Originally titled the “Hemp Farming Act,” it would remove the form of cannabis known as hemp from the list of Schedule 1 federally-controlled substances and legalize its production under state or tribal regulation. McConnell initially introduced the bill as a stand-alone, but it was later incorporated into the Senate’s Farm Bill, which will begin the reconciliation process with the House bill today for possible passage by the end of the month. [...]
While some of you might know a little bit about the history of hemp in this country, I’ll simply point out that the first U.S. flag created by Betsy Ross was made from its fibers. But the production of hemp was halted by the 1970 Controlled Substances Act because of its genetic linkage to marijuana.
Isaac Stone Fish at The New Republic writes—Why are America's elite universities censoring themselves on China?
There is an epidemic of self-censorship at U.S. universities on the subject of China, one that limits debate and funnels students and academics away from topics likely to offend the Chinese Communist Party. This epidemic stems less from the hundreds of millions of dollars Chinese individuals and the Chinese Communist Party spend in U.S. universities, or the influx of students from mainland China—roughly 350,000 in the United States, up more than fivefold from a decade ago. Rather, it is that some people in American academia, too eager to please Beijing or too fearful of offending China and the Chinese people, have submitted to a sophisticated global censorship regime. This weakens not only their scholarship and integrity, but also their negotiating power with Beijing over issues such as access for research, conferences and other academic collaborations, and joint programs between American and Chinese institutions.

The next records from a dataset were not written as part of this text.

(** * Bridge messages of the go-sdk: types/msg/msg-bridge.go

    A shallow embedding of the smart-chain address codec, of the two
    signable bridge messages (BindMsg, TransferOutMsg) and of the claim
    record TransferInClaim, together with the properties their
    specification states.

    Conventions of the embedding:
    - a Go [string] is a Stdlib [string] (a sequence of 8-bit characters),
      a Go [[]byte] is a [list byte];
    - a Go [int], [int64] or [int8] is a [Z]; the code performs no
      arithmetic on the sized integers, it only compares them with 0;
    - the array type [[20]byte] is a [list byte] of length 20, see
      [SmartChainAddress.wf]; every operation is shown to keep that length;
    - a run-time panic (a slice expression out of range, an explicit
      [panic]) is the result [None] of an [option];
    - a Go [error] result is an [option error], [None] being [nil]. *)

From Stdlib Require Import ZArith NArith Lia DecimalString DecimalZ DecimalPos.
From Stdlib.Strings Require Import Ascii String Byte.
From stdpp Require Import base tactics option list.

Local Open Scope Z_scope.

(** ** Go built-ins used by the file *)

Section GoSlices.
Context {A : Type}.

(** [len(l)], a Go [int]. *)
Definition len (l : list A) : Z := Z.of_nat (length l).

(** The slice expression [l[lo:]]; it panics unless [0 <= lo <= len(l)]. *)
Definition slice_from (l : list A) (lo : Z) : option (list A) :=
  if decide (0 <= lo <= len l) then Some (drop (Z.to_nat lo) l) else None.

(** The slice expression [l[lo:hi]]; it panics unless
    [0 <= lo <= hi <= len(l)]. *)
Definition slice (l : list A) (lo hi : Z) : option (list A) :=
  if decide (0 <= lo <= hi /\ hi <= len l)
  then Some (take (Z.to_nat (hi - lo)) (drop (Z.to_nat lo) l))
  else None.
(** From a position after which only activation and reshape layers
    follow, the steps run to the last position and raise there. *)
Lemma optimize_recursively_stateless (fuel layer_num : nat) (a_prev : Array) (env : Env) :
  layer_num < length (layers env) ->
  length (layers env) - layer_num <= fuel ->
  (forall i it, layer_num < i -> layers env !! i = Some it -> is_stateless it = true) ->
  optimize_recursively y_true loss_fun fuel layer_num a_prev env
  = Some (Err IndexError, env).
Proof.
  revert layer_num a_prev.
  induction fuel as [|fuel IH]; intros layer_num a_prev Hlt Hfuel Hall; [lia|].
  cbn [optimize_recursively].
  rewrite (bind_ok get_env _ env env env eq_refl).
  rewrite decide_False by lia.
  destruct (layers env !! (layer_num + 1)) as [it|] eqn:Hit.
  2:{ apply bind_err. unfold layers_getitem. now rewrite Hit. }
  rewrite (bind_ok (layers_getitem (layer_num + 1)) _ env env it)
    by (unfold layers_getitem; now rewrite Hit).
  pose proof (Hall (layer_num + 1) it ltac:(lia) Hit) as Hst.
  apply lookup_lt_Some in Hit.
  destruct it as [weight | weight bias | fun_ | reshape | values];
    try discriminate Hst;
    (apply bind_err; apply IH; [lia | lia |];
     intros i it' Hi; apply Hall; lia).
Qed.
(** * TennisRacquetTension: pitch detection, string physics and lock-in

    A shallow embedding of the measurement core of the application:

    - [AudioAnalysis]   src/lib/audioAnalysis.ts   (gauge normalisation, FFT,
                        peak detection, string physics);
    - [StringDatabase]  src/lib/stringDatabase.ts  (reference table, density
                        lookup);
    - [Analyzer]        src/hooks/useAudioAnalyzer.ts (window selection and
                        the consensus / lock-in state machine);
    - [App]             src/App.tsx (computeTension).

    Numbers.  A JavaScript number is modelled by an exact rational [Q]:
    addition, subtraction, multiplication, division, comparison, floor,
    ceiling and rounding are the exact operations, so binary64 rounding
    error, NaN and the infinities are outside the model (a division by zero
    evaluates to 0 here, where JavaScript yields NaN or an infinity; the
    places where that matters are pointed out).  The functions of the
    runtime that have no rational counterpart (square root, cosine, sine,
    pi) are an interface, the class [Math]; the generic theorems hold for
    every implementation of it and [RationalMath] is an executable one.
    Integers used as array indices and loop counters are [Z]. *)

From Stdlib Require Import QArith Qround Qabs ZArith Lia Lqa List Bool.
From Stdlib Require Import String Ascii.
From stdpp Require Import gmap strings list.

More than 100 interviews over the last six months with professors, students, administrators, and alumni at U.S. universities reveal a worrying prevalence of self-censorship regarding China. In a previously unreported incident, Columbia University’s Global Center in Beijing canceled several talks it feared would upset Chinese officials, according to a person familiar with the matter. Some graduate students admitted to regularly censoring themselves. “It has gotten to the point where I don’t engage with anything overly political relating to the Chinese state,” said a white graduate student at a top American university, who described her views as “middle of the road” for those studying China. “I would not willfully do anything that would endanger my ability to get a visa to China in the future,” she added. (Like many of the people I spoke to for this article, the student asked to remain anonymous, because of the real and perceived risks of openly discussing self-censorship. She also asked that I identify her race because she believes there is even less freedom for people of color and Chinese-Americans to speak openly about China.)